What is needed:
Each line from the first down to the one containing "Definition not32 (x" should be returned exactly as it appears below.

Dataset entries:
(* ===== verification/Sha256.v ===== *)
(** * SHA-256 (Go's crypto/sha256)

    FIPS 180-4, on lists of bytes; words are integers below 2^32. *)

From S2P Require Import Prelude.

Definition add32 (a b : Z) : Z := u32 (a + b).
Definition rotr (x n : Z) : Z := Z.lor (Z.shiftr x n) (u32 (Z.shiftl x (32 - n))).
Definition not32 (x : Z) : Z := maxUint32 - x.

(** The constants of the standard: the first 32 bits of the fractional parts of
    the cube roots of the first 64 primes, and of the square roots of the first 8. *)
Fixpoint cube_root (bits : nat) (r x : Z) : Z :=
  match bits with
  | O => r
  | S bits =>
      let r' := r + 2 ^ Z.of_nat bits in
      cube_root bits (if r' * r' * r' <=? x then r' else r) x
  end.

Definition is_prime (n : Z) : bool :=
  forallb (λ d, negb (n mod Z.of_nat d =? 0)) (seq 2 (Z.to_nat n - 2)).

Definition primes : list Z := filter (λ n, is_prime n = true) (Z.of_nat <$> seq 2 310).

Definition K256 : list Z := Eval vm_compute in (λ p, u32 (cube_root 36 0 (p * 2 ^ 96))) <$> primes.

Definition initial_hash : list Z := Eval vm_compute in (λ p, u32 (Z.sqrt (p * 2 ^ 64))) <$> take 8 primes.

(** A 32-bit word as four bytes, most significant first, and back. *)
Definition word_bytes (w : Z) : bytes :=
  [u8 (Z.shiftr w 24); u8 (Z.shiftr w 16); u8 (Z.shiftr w 8); u8 w].

Fixpoint words (l : bytes) : list Z :=
  match l with
  | a :: b :: c :: d :: l => (((a * 256 + b) * 256 + c) * 256 + d) :: words l
  | _ => []
  end.

(** The padding: 0x80, zeros, and the length in bits as 64 bits. *)
Definition pad (l : bytes) : bytes :=
  let n := len l in
  l ++ [0x80] ++ replicate (Z.to_nat ((55 - n) mod 64)) 0 ++
  word_bytes (Z.shiftr (u64 (n * 8)) 32) ++ word_bytes (u64 (n * 8)).

Definition sigma0 (x : Z) : Z := Z.lxor (Z.lxor (rotr x 7) (rotr x 18)) (Z.shiftr x 3).
Definition sigma1 (x : Z) : Z := Z.lxor (Z.lxor (rotr x 17) (rotr x 19)) (Z.shiftr x 10).
Definition Sigma0 (x : Z) : Z := Z.lxor (Z.lxor (rotr x 2) (rotr x 13)) (rotr x 22).
Definition Sigma1 (x : Z) : Z := Z.lxor (Z.lxor (rotr x 6) (rotr x 11)) (rotr x 25).

(** The message schedule, kept with the latest word first. *)
Fixpoint schedule (n : nat) (w : list Z) : list Z :=
  match n with
  | O => w
  | S n =>
      let at_ i := nth i w 0 in
      let new := add32 (add32 (sigma1 (at_ 1%nat)) (at_ 6%nat)) (add32 (sigma0 (at_ 14%nat)) (at_ 15%nat)) in
      schedule n (new :: w)
  end.

Record regs := mkRegs { ra : Z; rb : Z; rc : Z; rd : Z; re : Z; rf : Z; rg : Z; rh : Z }.

Definition round (r : regs) (kw : Z * Z) : regs :=
  let '(mkRegs a b c d e f g h) := r in
  let ch := Z.lxor (Z.land e f) (Z.land (not32 e) g) in
  let maj := Z.lxor (Z.lxor (Z.land a b) (Z.land a c)) (Z.land b c) in
  let t1 := add32 (add32 (add32 h (Sigma1 e)) (add32 ch kw.1)) kw.2 in
  let t2 := add32 (Sigma0 a) maj in
  mkRegs (add32 t1 t2) a b c (add32 d t1) e f g.

Definition load_regs (h : list Z) : regs :=
  let at_ i := nth i h 0 in
  mkRegs (at_ 0%nat) (at_ 1%nat) (at_ 2%nat) (at_ 3%nat) (at_ 4%nat) (at_ 5%nat) (at_ 6%nat) (at_ 7%nat).

Definition regs_list (r : regs) : list Z := [ra r; rb r; rc r; rd r; re r; rf r; rg r; rh r].

Definition block (h : list Z) (b : bytes) : list Z :=
  let w := rev (schedule 48 (rev (words b))) in
  let r := foldl round (load_regs h) (zip K256 w) in
  zip_with add32 (regs_list (load_regs h)) (regs_list r).

Fixpoint blocks (fuel : nat) (h : list Z) (l : bytes) : list Z :=
  match fuel, l with
  | S fuel, _ :: _ => blocks fuel (block h (take 64 l)) (drop 64 l)
  | _, _ => h
  end.

(** [sha256.Sum256(l)]; each block shortens the list, whose length is enough fuel. *)
Definition Sum256 (l : bytes) : bytes :=
  let p := pad l in
  blocks (length p) initial_hash p ≫= word_bytes.

Lemma length_block h b : length (block h b) = 8%nat.
Proof. reflexivity. Qed.

Lemma length_blocks fuel h l : length h = 8%nat → length (blocks fuel h l) = 8%nat.
Proof.
  revert h l. induction fuel as [|fuel IH]; intros h l Hh; simpl; [done|].
  destruct l; [done|]. by apply IH.
Qed.

Lemma word_bytes_ok w : bytes_ok (word_bytes w).
Proof. repeat constructor; unfold u8; apply Z.mod_pos_bound; lia. Qed.

Lemma len_word_bytes (ws : list Z) : len (ws ≫= word_bytes) = 4 * len ws.
Proof.
  induction ws as [|w ws IH]; [done|]. cbn [mbind list_bind]. rewrite len_app, IH, len_cons.
  change (len (word_bytes w)) with 4. lia.
Qed.

Lemma Sum256_len l : len (Sum256 l) = 32.
Proof.
  unfold Sum256. rewrite len_word_bytes. unfold len at 1. by rewrite length_blocks.
Qed.

Lemma Sum256_bytes l : bytes_ok (Sum256 l).
Proof.
  apply Forall_forall. intros b (w & Hb & _)%list_elem_of_bind.
  pose proof (word_bytes_ok w) as H. by eapply Forall_forall in H.
Qed.

(** The padded message is a whole number of blocks, so the fuel suffices. *)
Lemma pad_blocks l : (64 | len (pad l)).
Proof.
  unfold pad. rewrite !len_app. change (len (word_bytes _)) with 4.
  change (len [0x80]) with 1. unfold len at 2. rewrite length_replicate.
  pose proof (Z.mod_pos_bound (55 - len l) 64 ltac:(lia)). rewrite Z2Nat.id by lia.
  pose proof (Z.div_mod (55 - len l) 64 ltac:(lia)).
  exists (1 - (55 - len l) / 64). lia.
Qed.

Lemma blocks_fuel fuel k h l :
  (length l ≤ fuel)%nat → blocks (fuel + k) h l = blocks fuel h l.
Proof.
  revert h l. induction fuel as [|fuel IH]; intros h l Hl.
  - destruct l; [|simpl in Hl; lia]. by destruct k.
  - destruct l as [|x l]; [done|]. simpl. apply IH. rewrite length_drop. simpl in *. lia.
Qed.

(** FIPS 180-4 test vectors. *)
Example Sum256_abc : Sum256 [97; 98; 99] = [
  0xba; 0x78; 0x16; 0xbf; 0x8f; 0x01; 0xcf; 0xea; 0x41; 0x41; 0x40; 0xde; 0x5d; 0xae; 0x22; 0x23;
  0xb0; 0x03; 0x61; 0xa3; 0x96; 0x17; 0x7a; 0x9c; 0xb4; 0x10; 0xff; 0x61; 0xf2; 0x00; 0x15; 0xad].
Proof. vm_compute. reflexivity. Qed.

Example Sum256_two_blocks :
  take 4 (Sum256 (repeat 97 64)) = [0xff; 0xe0; 0x54; 0xfe].
Proof. vm_compute. reflexivity. Qed.

Example K256_length : length K256 = 64%nat ∧ last K256 = Some 0xc67178f2.
Proof. split; reflexivity. Qed.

Answer to the exercise:
(* ===== verification/Sha256.v ===== *)
(** * SHA-256 (Go's crypto/sha256)

    FIPS 180-4, on lists of bytes; words are integers below 2^32. *)

From S2P Require Import Prelude.

Definition add32 (a b : Z) : Z := u32 (a + b).
Definition rotr (x n : Z) : Z := Z.lor (Z.shiftr x n) (u32 (Z.shiftl x (32 - n))).
Definition not32 (x : Z) : Z := maxUint32 - x.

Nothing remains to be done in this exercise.